I always enjoy reading those books recommended by the Investment Masters and Walter Isaacson's biographies are regular fare. Ray Dalio, in his recently released book 'Principles' shares his endeavors to learn more about the people he considered 'shapers.' These are people whom he defines as, 'a person who comes up with unique and valuable visions and builds them out beautifully, typically over the doubts and opposition of others.' Examples Dalio cites include Jeff Bezos, Elon Musk, Steve Jobs, Lee Kuan Yew, Andrew Carnegie, Einstein, Darwin et al.

After reading Isaacson's book on Steve Jobs, Dalio sought out Isaacson to help understand Steve Job's qualities and principles in an attempt to form an archetype of a typical 'shaper.' Dalio explains, "I started by exploring the qualities of Jobs and other shapers with Isaacson, at first in a private conversation in his office, and later at a public forum at Bridgewater. Since Isaacson had also written biographies of Albert Einstein and Ben Franklin - two other great shapers - I read them and probed him about them to try to glean what characteristics they had in common."

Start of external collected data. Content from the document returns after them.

(** The items joined with their objects, with the prefix parsed. *)
Fixpoint scan_items (rows : list (Z * option Z)) (d : DB) : Prelude.result error (list expectedItem) :=
  match rows with
  | [] => Ok []
  | (object, old) :: rest =>
      match db_objects d !! object with
      | None => scan_items rest d
      | Some r =>
          match NormalizePrefix (ow_prefix r) with
          | Err _ => Err (stateError state.ErrIntegrity (Some (Foreign "invalid network indicator")))
          | Ok prefix =>
              let? es := scan_items rest d in
              Ok (MkExpectedItem object prefix (ow_scope r) old :: es)
          end
      end
  end.

Definition find_item (object : Z) (es : list expectedItem) : option expectedItem :=
  List.find (fun e => ei_object e =? object) es.

Definition verified_matches (scenario : string) (now : Time) (seconds : Z) (e : expectedItem)
    (vd : VerifiedDecision) : bool :=
  (0 <? vd_DecisionID vd) && String.eqb (vd_Origin vd) "crowdshield" &&
  String.eqb (vd_Scenario vd) scenario && String.eqb (vd_Scope vd) (scope_text (ei_scope e)) &&
  String.eqb (vd_Value vd) (expectedObjectValue (ei_prefix e) (ei_scope e)) &&
  After (vd_ExpiresAt vd) now &&
  negb (After (vd_ExpiresAt vd) (time_Add now (seconds * Second + 10 * Minute))).

Fixpoint check_decisions (scenario : string) (now : Time) (seconds : Z) (es : list expectedItem)
    (seenObjects seenDecisions : gset Z) (vds : list VerifiedDecision) : bool :=
  match vds with
  | [] => true
  | vd :: rest =>
      match find_item (vd_ObjectID vd) es with
      | None => false
      | Some e =>
          verified_matches scenario now seconds e vd &&
          negb (bool_decide (vd_ObjectID vd ∈ seenObjects)) &&
          negb (bool_decide (vd_DecisionID vd ∈ seenDecisions)) &&
          check_decisions scenario now seconds es ({[vd_ObjectID vd]} ∪ seenObjects)
            ({[vd_DecisionID vd]} ∪ seenDecisions) rest
      end
  end.

Definition insert_alert (token : string) (a : VerifiedAlert) (now : Z) (d : DB)
  : Prelude.result error (Z * DB) :=
  if bool_decide (map_Forall (fun _ r => aw_alert_id r <> va_AlertID a /\ aw_token r <> token) (db_alerts d))
  then let id := next_id (db_alerts d) in
       Ok (id, set_alerts (<[id := MkAlertRow (va_AlertID a) token (va_MachineID a) (va_Origin a)
                              (va_Scenario a) now now]> (db_alerts d)) d)
  else Err (sqlite "unique").

(** The scope of a decision that was checked against its object. *)
Definition parse_scope (s : string) : Scope := if String.eqb s "Ip" then ScopeIP else ScopeRange.

Definition insert_decision (alertRow now : Z) (vd : VerifiedDecision) (d : DB)
  : Prelude.result error (Z * DB) :=
  match db_objects d !! vd_ObjectID vd, db_alerts d !! alertRow with
  | Some _, Some _ =>
      if bool_decide (map_Forall (fun _ r => dw_decision_id r <> vd_DecisionID vd) (db_decisions d))
      then let id := next_id (db_decisions d) in
           Ok (id, set_decisions (<[id := MkDecisionRow (vd_ObjectID vd) alertRow (vd_DecisionID vd)
                     (vd_Origin vd) (vd_Scenario vd) (parse_scope (vd_Scope vd)) (vd_Value vd) now
                     (unix (vd_ExpiresAt vd)) now DecisionActive None]> (db_decisions d)) d)
      else Err (sqlite "unique")
  | _, _ => Err (sqlite "foreign key")
  end.

Definition replace_row (new : option Z) (r : decision_row) : decision_row :=
  MkDecisionRow (dw_object r) (dw_alert_row r) (dw_decision_id r) (dw_origin r) (dw_scenario r)
    (dw_scope r) (dw_value r) (dw_created r) (dw_expires r) (dw_verified r) DecisionExpiring new.

(** [UPDATE lapi_decisions SET status='expiring', replaced_by_id=? WHERE id=?
    AND object_id=? AND status='active'] *)
Definition replace_decision (new old object : Z) (d : DB) : Prelude.result error (Z * DB) :=
  match db_decisions d !! old with
  | Some r =>
      if (dw_object r =? object) && bool_decide (dw_status r = DecisionActive) then
        match db_decisions d !! new with
        | Some _ => Ok (1, set_decisions (<[old := replace_row (Some new) r]> (db_decisions d)) d)
        | None => Err (sqlite "foreign key")
        end
      else Ok (0, d)
  | None => Ok (0, d)
  end.

Definition set_operation_row (s : OperationStatus) (completed : option Z) (category : string)
    (r : operation_row) : operation_row :=
  MkOperationRow (pw_kind r) (pw_feed r) (pw_duration r) (pw_hash r) s (pw_started r) completed category.

Definition mark_verified (token : string) (d : DB) : DB :=
  set_operations (alter (fun r => set_operation_row OperationVerified (pw_completed r) (pw_error r) r)
                    token (db_operations d)) d.

(** [newRows[objectID]]: zero for an object without a new decision. *)
Definition new_row (object : Z) (newRows : gmap Z Z) : Z := default 0 (newRows !! object).

Definition replace_old (newRows : gmap Z Z) (e : expectedItem) : Store unit :=
  match ei_old e with
  | None => mok tt
  | Some old =>
      let! changed := wrap state.ErrQuery
        (stmt (replace_decision (new_row (ei_object e) newRows) old (ei_object e))) in
      require (changed =? 1) constraint
  end.

(** The [range] over the map of expected items is in the order of the query:
    each iteration changes the decision of another object. *)
Definition record_rows (token : string) (alert : VerifiedAlert) (now : Time) (es : list expectedItem)
  : Store unit :=
  let! alertRow := wrap state.ErrQuery (stmt (insert_alert token alert (unix now))) in
  let! newRows := mfold (fun rows vd =>
      let! id := wrap state.ErrQuery (stmt (insert_decision alertRow (unix now) vd)) in
      mok (<[vd_ObjectID vd := id]> rows)) ∅ (va_Decisions alert) in
  mfor (replace_old newRows) es.

Definition record_new (token : string) (alert : VerifiedAlert) (now : Time) (es : list expectedItem)
  : Store (list DecisionRecord) :=
  let! _ := record_rows token alert now es in
  let! _ := wrap state.ErrQuery (update (mark_verified token)) in
  wrap state.ErrQuery (queryOperationDecisions token).

Definition record_body (token : string) (alert : VerifiedAlert) (now : Time) : Store (list DecisionRecord) :=
  let! op := wrap state.ErrQuery (query (select_operation token)) in
  match op with
  | None => mfail (stateError state.ErrNotFound (Some ErrNoRows))
  | Some (kind, feedName, seconds, status) =>
      match status with
      | OperationVerified | OperationCompleted =>
          let! records := wrap state.ErrIntegrity (queryOperationDecisions token) in
          let! _ := require (negb (match records with [] => true | _ => false end)) integrity in
          mok records
      | OperationFailed => mfail constraint
      | OperationPending | OperationAmbiguous =>
          let scenario := "crowdshield/" +:+ feedName in
          let! _ := require (String.eqb (va_Scenario alert) scenario &&
                             negb (match va_Decisions alert with [] => true | _ => false end)) constraint in
          let! rows := wrap state.ErrQuery (query (fun d => (items_of token d, d))) in
          let! es := lift (scan_items rows.1 rows.2) in
          let! _ := require (List.length es =? List.length (va_Decisions alert))%nat constraint in
          let! _ := require (check_decisions scenario now seconds es ∅ ∅ (va_Decisions alert)) constraint in
          record_new token alert now es
      end
  end.

Definition RecordVerifiedOperation (token : string) (alert : VerifiedAlert) (now : Time)
  : Store (list DecisionRecord) :=
  let! _ := require (match_token token && negb (time_IsZero now) && (0 <? va_AlertID alert) &&
                     String.eqb (va_Origin alert) "crowdshield" &&
                     validBoundedText (va_MachineID alert) 1 128) constraint in
  tx (record_body token alert now).

(** *** Closing an operation *)

Definition update_operation (token : string) (from : OperationStatus -> bool)
    (f : operation_row -> operation_row) (d : DB) : Prelude.result error (Z * DB) :=
  match db_operations d !! token with
  | Some r =>
      if from (pw_status r)
      then Ok (1, set_operations (<[token := f r]> (db_operations d)) d)
      else Ok (0, d)
  | None => Ok (0, d)
  end.

Definition is_done (s : OperationStatus) : bool :=
  match s with OperationVerified | OperationCompleted => true | _ => false end.
Definition is_unverified (s : OperationStatus) : bool :=
  match s with OperationPending | OperationAmbiguous => true | _ => false end.

Definition CompleteOperation (token : string) (now : Time) : Store unit :=
  let! _ := require (match_token token && negb (time_IsZero now)) constraint in
  let! changed := wrap state.ErrQuery (stmt (update_operation token is_done
    (fun r => set_operation_row OperationCompleted (Some (unix now)) (pw_error r) r))) in
  require (changed =? 1) constraint.

Definition SetOperationStatus (token : string) (status : OperationStatus) (category : string) (now : Time)
  : Store unit :=
  let! _ := require (match_token token && negb (time_IsZero now) &&
    match status with OperationAmbiguous | OperationFailed => true | _ => false end &&
    (String.eqb category "" || match_category category)) constraint in
  let completed := match status with OperationFailed => Some (unix now) | _ => None end in
  let! changed := wrap state.ErrQuery (stmt (update_operation token is_unverified
    (set_operation_row status completed category))) in
  require (changed =? 1) constraint.

(** ** Calls and histories *)

Inductive call : Type :=
| CallApplyEnforcementPlan (objects : list Object) (now : Time)
| CallListEnforcementObjects
| CallBeginOperation (o : Operation)
| CallOpenOperations
| CallRecordVerifiedOperation (token : string) (alert : VerifiedAlert) (now : Time)
| CallCompleteOperation (token : string) (now : Time)
| CallSetOperationStatus (token : string) (status : OperationStatus) (category : string) (now : Time)
| CallDecisionsForOperation (token : string)
| CallListActiveDecisions
| CallListLiveDecisions
| CallDecisionByRowID (rowID : Z)
| CallMarkDecisionExpired (rowID : Z) (now : Time).

Definition exec (c : call) : Store unit :=
  match c with
  | CallApplyEnforcementPlan objects now => void (ApplyEnforcementPlan objects now)
  | CallListEnforcementObjects => void ListEnforcementObjects
  | CallBeginOperation o => BeginOperation o
  | CallOpenOperations => void OpenOperations
  | CallRecordVerifiedOperation token alert now => void (RecordVerifiedOperation token alert now)
  | CallCompleteOperation token now => CompleteOperation token now
  | CallSetOperationStatus token status category now => SetOperationStatus token status category now
  | CallDecisionsForOperation token => void (DecisionsForOperation token)
  | CallListActiveDecisions => void ListActiveDecisions
  | CallListLiveDecisions => void ListLiveDecisions
  | CallDecisionByRowID rowID => void (DecisionByRowID rowID)
  | CallMarkDecisionExpired rowID now => MarkDecisionExpired rowID now
  end.

(** A history: the calls one after the other, each ending with success or
    with an error, and any statement failing. *)
Fixpoint history (cs : list call) (w : SW) : SW :=
  match cs with [] => w | c :: rest => history rest (exec c w).2 end.

(** The statements that change the database, in any call. *)
Record statements_do (R : DB -> DB -> Prop) : Prop := {
  sd_stale : forall now d, R d (mark_stale now d);
  sd_upsert : forall o now d a d', validateEnforcementObject o = true -> prefix_wf (ob_Prefix o) ->
    upsert_object o now d = Ok (a, d') -> R d d';
  sd_delete : forall id d, R d (delete_sources id d);
  sd_source : forall id c d a d', valid_source c = true ->
    is_Some (db_objects d !! id) -> insert_source id c d = Ok (a, d') -> R d d';
  sd_operation : forall o d a d', validOperation o = true ->
    insert_operation o d = Ok (a, d') -> R d d';
  sd_item : forall t i d a d', insert_item t i d = Ok (a, d') -> R d d';
  sd_alert : forall t al now d a d', insert_alert t al now d = Ok (a, d') -> R d d';
  sd_decision : forall ar now vd d a d', insert_decision ar now vd d = Ok (a, d') -> R d d';
  sd_replace : forall new old o d a d', replace_decision new old o d = Ok (a, d') -> R d d';
  sd_verified : forall t d, (forall r, db_operations d !! t = Some r -> is_unverified (pw_status r) = true) ->
    R d (mark_verified t d);
  sd_complete : forall t now d a d',
    update_operation t is_done (fun r => set_operation_row OperationCompleted (Some now) (pw_error r) r) d
      = Ok (a, d') -> R d d';
  sd_status : forall t s completed category d a d', s = OperationAmbiguous \/ s = OperationFailed ->
    (is_Some completed <-> s = OperationFailed) ->
    update_operation t is_unverified (set_operation_row s completed category) d = Ok (a, d') -> R d d';
  sd_expired : forall row now d a d', mark_expired row now d = Ok (a, d') -> R d d' }.

Lemma validate_plan_all seen objects :
  validate_plan seen objects = true ->
  List.Forall (fun o => validateEnforcementObject o = true) objects /\
  NoDup (map ob_Prefix objects) /\ (forall o, In o objects -> ob_Prefix o ∉ seen).
Proof.
  revert seen. induction objects as [|o objects IH]; intros seen; cbn [validate_plan].
  - intros _. split_and!; [constructor|constructor|by intros ? []].
  - destruct (validateEnforcementObject o) eqn:Ev; cbn [negb]; [|done].
    case_bool_decide as Hin; [done|]. intros (H1 & H2 & H3)%IH. split_and!.
    + by constructor.
    + cbn. apply list.NoDup_cons. split; [|done].
      intros (x & E & Hx)%list_elem_of_fmap. apply list_elem_of_In, H3 in Hx. set_solver.
    + intros x [<-|Hx]; [done|]. apply H3 in Hx. set_solver.
Qed.

Lemma object_by_prefix_exists prefix d id :
  object_by_prefix prefix d = Some id -> is_Some (db_objects d !! id).
Proof. intros (v & H & _)%find_row_Some. eauto. Qed.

I've included some of my favourite excerpts from Isaacson's 'Einstein - His Life and Universe' below...

"In 1915, he [Einstein] wrestled from nature his crowning glory, one of the most beautiful theories in all of science, the general theory of relativity. As with the special theory, his thinking had evolved through thought experiments." 

"[Einstein] was comfortable not conforming. Independent in his thinking, he was driven by an imagination that broke from the confines of conventional wisdom."

[Einstein] made imaginative leaps and discerned great principles through thought experiments rather than by methodical inductions based on experimental data"

"As a young student he never did well with rote learning. And later as a theorist, his success came not from the brute strength of his mental processing power but from his imagination and creativity."

"He was very uncomfortable in school. He found the style of teaching - rote drills, impatience with questioning - to be repugnant."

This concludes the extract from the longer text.